=== Begin Enclosure ===

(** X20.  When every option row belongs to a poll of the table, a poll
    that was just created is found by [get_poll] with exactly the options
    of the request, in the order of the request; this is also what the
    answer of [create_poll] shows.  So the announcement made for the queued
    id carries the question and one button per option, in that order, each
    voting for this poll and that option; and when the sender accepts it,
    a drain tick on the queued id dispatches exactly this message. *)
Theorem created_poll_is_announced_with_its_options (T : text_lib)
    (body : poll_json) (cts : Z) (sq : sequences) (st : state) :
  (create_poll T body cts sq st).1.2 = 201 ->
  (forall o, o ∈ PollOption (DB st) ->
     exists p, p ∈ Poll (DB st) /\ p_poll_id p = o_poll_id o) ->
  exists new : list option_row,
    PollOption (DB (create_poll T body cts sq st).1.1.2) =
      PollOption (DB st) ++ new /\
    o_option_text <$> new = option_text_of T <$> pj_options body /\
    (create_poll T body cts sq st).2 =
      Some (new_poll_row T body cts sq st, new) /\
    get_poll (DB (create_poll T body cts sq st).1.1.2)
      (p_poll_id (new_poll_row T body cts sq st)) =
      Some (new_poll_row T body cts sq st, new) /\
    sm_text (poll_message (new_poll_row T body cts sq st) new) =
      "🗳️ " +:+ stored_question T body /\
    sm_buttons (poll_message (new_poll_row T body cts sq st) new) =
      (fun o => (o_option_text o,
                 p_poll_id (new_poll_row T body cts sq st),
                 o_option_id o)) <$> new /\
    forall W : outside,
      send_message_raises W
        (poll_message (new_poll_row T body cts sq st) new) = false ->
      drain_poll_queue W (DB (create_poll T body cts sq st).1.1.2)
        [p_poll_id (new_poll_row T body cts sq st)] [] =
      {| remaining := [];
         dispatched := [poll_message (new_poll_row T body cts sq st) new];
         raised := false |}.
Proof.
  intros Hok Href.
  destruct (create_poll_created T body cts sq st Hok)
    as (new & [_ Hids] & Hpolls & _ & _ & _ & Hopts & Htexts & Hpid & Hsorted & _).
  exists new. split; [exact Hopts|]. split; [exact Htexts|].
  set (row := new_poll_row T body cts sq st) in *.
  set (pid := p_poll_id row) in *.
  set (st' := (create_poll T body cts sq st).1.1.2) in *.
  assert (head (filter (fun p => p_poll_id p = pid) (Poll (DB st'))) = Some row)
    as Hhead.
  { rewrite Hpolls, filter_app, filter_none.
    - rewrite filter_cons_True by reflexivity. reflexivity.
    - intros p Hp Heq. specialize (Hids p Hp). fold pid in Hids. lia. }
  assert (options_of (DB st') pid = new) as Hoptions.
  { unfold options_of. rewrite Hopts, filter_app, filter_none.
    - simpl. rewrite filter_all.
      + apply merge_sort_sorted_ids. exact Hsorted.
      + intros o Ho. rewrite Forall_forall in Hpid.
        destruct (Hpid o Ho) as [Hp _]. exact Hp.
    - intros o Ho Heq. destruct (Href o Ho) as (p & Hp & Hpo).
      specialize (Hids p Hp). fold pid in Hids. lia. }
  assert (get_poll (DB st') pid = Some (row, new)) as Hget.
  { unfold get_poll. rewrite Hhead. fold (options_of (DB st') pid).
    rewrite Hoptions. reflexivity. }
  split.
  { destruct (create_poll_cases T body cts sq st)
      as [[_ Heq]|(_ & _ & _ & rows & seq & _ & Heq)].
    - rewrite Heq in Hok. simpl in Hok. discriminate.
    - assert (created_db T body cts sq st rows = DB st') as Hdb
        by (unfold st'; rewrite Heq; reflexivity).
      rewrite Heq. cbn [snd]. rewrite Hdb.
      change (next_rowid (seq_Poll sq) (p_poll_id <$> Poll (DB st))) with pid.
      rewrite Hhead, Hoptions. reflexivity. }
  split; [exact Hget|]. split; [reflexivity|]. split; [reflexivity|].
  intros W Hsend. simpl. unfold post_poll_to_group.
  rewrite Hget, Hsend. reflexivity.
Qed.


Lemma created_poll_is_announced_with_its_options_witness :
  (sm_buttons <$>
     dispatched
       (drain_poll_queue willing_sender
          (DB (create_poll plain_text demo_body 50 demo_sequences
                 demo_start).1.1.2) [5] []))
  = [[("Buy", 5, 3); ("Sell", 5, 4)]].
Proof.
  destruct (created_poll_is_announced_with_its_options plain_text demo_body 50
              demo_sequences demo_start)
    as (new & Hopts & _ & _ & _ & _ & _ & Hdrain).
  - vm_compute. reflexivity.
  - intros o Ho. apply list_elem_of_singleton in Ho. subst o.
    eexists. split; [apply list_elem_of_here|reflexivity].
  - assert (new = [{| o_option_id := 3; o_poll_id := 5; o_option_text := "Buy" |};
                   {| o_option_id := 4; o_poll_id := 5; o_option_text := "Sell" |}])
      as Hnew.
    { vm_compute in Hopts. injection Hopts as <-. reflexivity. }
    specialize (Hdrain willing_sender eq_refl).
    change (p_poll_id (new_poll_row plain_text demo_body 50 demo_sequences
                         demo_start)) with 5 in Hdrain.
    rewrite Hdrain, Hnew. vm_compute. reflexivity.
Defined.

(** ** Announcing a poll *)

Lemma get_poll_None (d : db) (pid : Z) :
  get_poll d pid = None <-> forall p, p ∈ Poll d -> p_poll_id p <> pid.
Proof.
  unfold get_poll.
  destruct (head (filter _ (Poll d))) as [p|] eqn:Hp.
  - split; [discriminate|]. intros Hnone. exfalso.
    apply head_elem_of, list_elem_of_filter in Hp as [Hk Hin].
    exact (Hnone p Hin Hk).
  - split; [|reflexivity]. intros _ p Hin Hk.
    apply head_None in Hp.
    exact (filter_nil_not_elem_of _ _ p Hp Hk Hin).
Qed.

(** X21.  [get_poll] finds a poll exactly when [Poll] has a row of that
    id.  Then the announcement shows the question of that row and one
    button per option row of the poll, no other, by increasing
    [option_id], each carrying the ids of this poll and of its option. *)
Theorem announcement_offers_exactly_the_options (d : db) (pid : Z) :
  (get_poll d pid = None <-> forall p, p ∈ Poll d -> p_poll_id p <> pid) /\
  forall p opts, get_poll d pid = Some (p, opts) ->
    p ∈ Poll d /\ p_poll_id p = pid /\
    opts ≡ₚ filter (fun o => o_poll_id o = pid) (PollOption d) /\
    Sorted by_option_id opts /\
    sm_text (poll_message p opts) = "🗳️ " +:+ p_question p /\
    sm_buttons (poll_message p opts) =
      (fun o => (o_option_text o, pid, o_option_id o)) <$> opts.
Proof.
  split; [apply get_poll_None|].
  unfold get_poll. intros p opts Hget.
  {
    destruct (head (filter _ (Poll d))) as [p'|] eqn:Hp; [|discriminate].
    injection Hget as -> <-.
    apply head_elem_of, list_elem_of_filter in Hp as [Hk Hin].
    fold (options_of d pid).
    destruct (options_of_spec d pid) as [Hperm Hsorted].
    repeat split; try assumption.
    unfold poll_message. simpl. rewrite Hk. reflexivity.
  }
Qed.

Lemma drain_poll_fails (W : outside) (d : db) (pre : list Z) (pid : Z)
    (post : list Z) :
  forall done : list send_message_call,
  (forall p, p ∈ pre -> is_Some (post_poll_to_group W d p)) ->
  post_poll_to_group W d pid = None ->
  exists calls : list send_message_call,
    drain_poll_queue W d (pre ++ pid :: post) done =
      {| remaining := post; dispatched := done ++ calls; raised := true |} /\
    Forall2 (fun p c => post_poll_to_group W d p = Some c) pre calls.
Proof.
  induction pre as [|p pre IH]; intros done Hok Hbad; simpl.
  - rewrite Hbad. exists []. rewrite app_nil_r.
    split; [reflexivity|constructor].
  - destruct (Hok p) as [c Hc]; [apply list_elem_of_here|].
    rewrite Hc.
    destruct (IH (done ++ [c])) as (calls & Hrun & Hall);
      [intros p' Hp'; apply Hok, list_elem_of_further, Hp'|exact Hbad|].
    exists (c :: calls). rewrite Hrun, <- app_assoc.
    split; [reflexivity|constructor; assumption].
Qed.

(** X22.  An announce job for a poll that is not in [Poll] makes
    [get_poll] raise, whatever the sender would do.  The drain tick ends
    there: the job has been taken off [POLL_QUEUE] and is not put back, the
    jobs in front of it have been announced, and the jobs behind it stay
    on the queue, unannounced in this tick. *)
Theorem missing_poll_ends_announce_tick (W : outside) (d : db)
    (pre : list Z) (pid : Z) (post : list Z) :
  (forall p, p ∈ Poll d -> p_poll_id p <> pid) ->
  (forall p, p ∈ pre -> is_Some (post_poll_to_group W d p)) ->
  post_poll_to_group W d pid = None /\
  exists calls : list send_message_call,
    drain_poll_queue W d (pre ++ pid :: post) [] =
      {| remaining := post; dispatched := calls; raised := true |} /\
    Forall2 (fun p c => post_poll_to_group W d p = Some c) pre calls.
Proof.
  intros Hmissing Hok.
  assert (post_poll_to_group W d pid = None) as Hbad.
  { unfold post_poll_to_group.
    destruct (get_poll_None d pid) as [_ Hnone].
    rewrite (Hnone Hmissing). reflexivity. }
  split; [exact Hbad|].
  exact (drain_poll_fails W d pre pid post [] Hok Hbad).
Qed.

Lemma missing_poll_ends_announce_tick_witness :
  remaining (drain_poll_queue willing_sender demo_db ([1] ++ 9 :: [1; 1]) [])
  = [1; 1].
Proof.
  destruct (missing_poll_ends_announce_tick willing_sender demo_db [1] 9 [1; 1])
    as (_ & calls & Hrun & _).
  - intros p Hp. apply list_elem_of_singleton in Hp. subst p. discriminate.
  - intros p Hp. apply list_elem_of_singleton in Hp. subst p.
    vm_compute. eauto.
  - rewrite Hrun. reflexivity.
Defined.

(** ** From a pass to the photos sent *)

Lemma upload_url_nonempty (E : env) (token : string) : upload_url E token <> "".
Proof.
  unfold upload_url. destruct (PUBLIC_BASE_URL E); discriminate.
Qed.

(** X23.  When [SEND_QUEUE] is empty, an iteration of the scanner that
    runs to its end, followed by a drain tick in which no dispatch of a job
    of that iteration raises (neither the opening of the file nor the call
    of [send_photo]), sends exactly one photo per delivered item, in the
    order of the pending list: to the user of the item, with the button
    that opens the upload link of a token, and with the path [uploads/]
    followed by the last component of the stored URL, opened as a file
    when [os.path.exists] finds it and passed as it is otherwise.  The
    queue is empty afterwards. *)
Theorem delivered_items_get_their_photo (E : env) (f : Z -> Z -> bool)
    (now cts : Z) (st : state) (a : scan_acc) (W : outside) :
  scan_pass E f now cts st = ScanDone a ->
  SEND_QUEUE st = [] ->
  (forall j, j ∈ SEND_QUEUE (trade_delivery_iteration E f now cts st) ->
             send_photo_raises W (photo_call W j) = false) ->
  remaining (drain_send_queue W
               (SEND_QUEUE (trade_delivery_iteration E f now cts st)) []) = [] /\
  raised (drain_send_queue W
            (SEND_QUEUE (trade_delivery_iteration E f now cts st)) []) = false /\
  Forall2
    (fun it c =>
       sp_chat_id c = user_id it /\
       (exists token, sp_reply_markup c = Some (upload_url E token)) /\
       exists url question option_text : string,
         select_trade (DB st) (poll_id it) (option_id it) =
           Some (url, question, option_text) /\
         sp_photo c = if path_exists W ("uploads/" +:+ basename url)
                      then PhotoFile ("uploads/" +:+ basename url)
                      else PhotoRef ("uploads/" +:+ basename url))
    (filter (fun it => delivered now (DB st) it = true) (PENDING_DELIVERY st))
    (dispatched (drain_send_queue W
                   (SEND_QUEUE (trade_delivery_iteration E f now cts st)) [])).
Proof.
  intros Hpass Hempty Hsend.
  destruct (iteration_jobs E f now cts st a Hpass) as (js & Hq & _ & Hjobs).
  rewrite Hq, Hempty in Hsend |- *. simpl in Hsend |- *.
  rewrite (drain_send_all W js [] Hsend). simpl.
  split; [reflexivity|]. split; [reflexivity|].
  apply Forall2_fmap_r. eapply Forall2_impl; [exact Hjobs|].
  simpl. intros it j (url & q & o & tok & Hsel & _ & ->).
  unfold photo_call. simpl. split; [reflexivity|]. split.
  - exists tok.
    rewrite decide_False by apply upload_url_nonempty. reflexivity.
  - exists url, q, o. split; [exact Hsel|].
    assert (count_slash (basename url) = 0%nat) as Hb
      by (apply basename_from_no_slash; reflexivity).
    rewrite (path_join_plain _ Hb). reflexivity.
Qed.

=== End Enclosure ===

> _THE TASK_
Restate the entries above word for word, beginning with their first line and ending with the line holding "stored_question T body /\"; omit everything else.

> _RESULT_
(** X20.  When every option row belongs to a poll of the table, a poll
    that was just created is found by [get_poll] with exactly the options
    of the request, in the order of the request; this is also what the
    answer of [create_poll] shows.  So the announcement made for the queued
    id carries the question and one button per option, in that order, each
    voting for this poll and that option; and when the sender accepts it,
    a drain tick on the queued id dispatches exactly this message. *)
Theorem created_poll_is_announced_with_its_options (T : text_lib)
    (body : poll_json) (cts : Z) (sq : sequences) (st : state) :
  (create_poll T body cts sq st).1.2 = 201 ->
  (forall o, o ∈ PollOption (DB st) ->
     exists p, p ∈ Poll (DB st) /\ p_poll_id p = o_poll_id o) ->
  exists new : list option_row,
    PollOption (DB (create_poll T body cts sq st).1.1.2) =
      PollOption (DB st) ++ new /\
    o_option_text <$> new = option_text_of T <$> pj_options body /\
    (create_poll T body cts sq st).2 =
      Some (new_poll_row T body cts sq st, new) /\
    get_poll (DB (create_poll T body cts sq st).1.1.2)
      (p_poll_id (new_poll_row T body cts sq st)) =
      Some (new_poll_row T body cts sq st, new) /\
    sm_text (poll_message (new_poll_row T body cts sq st) new) =
      "🗳️ " +:+ stored_question T body /\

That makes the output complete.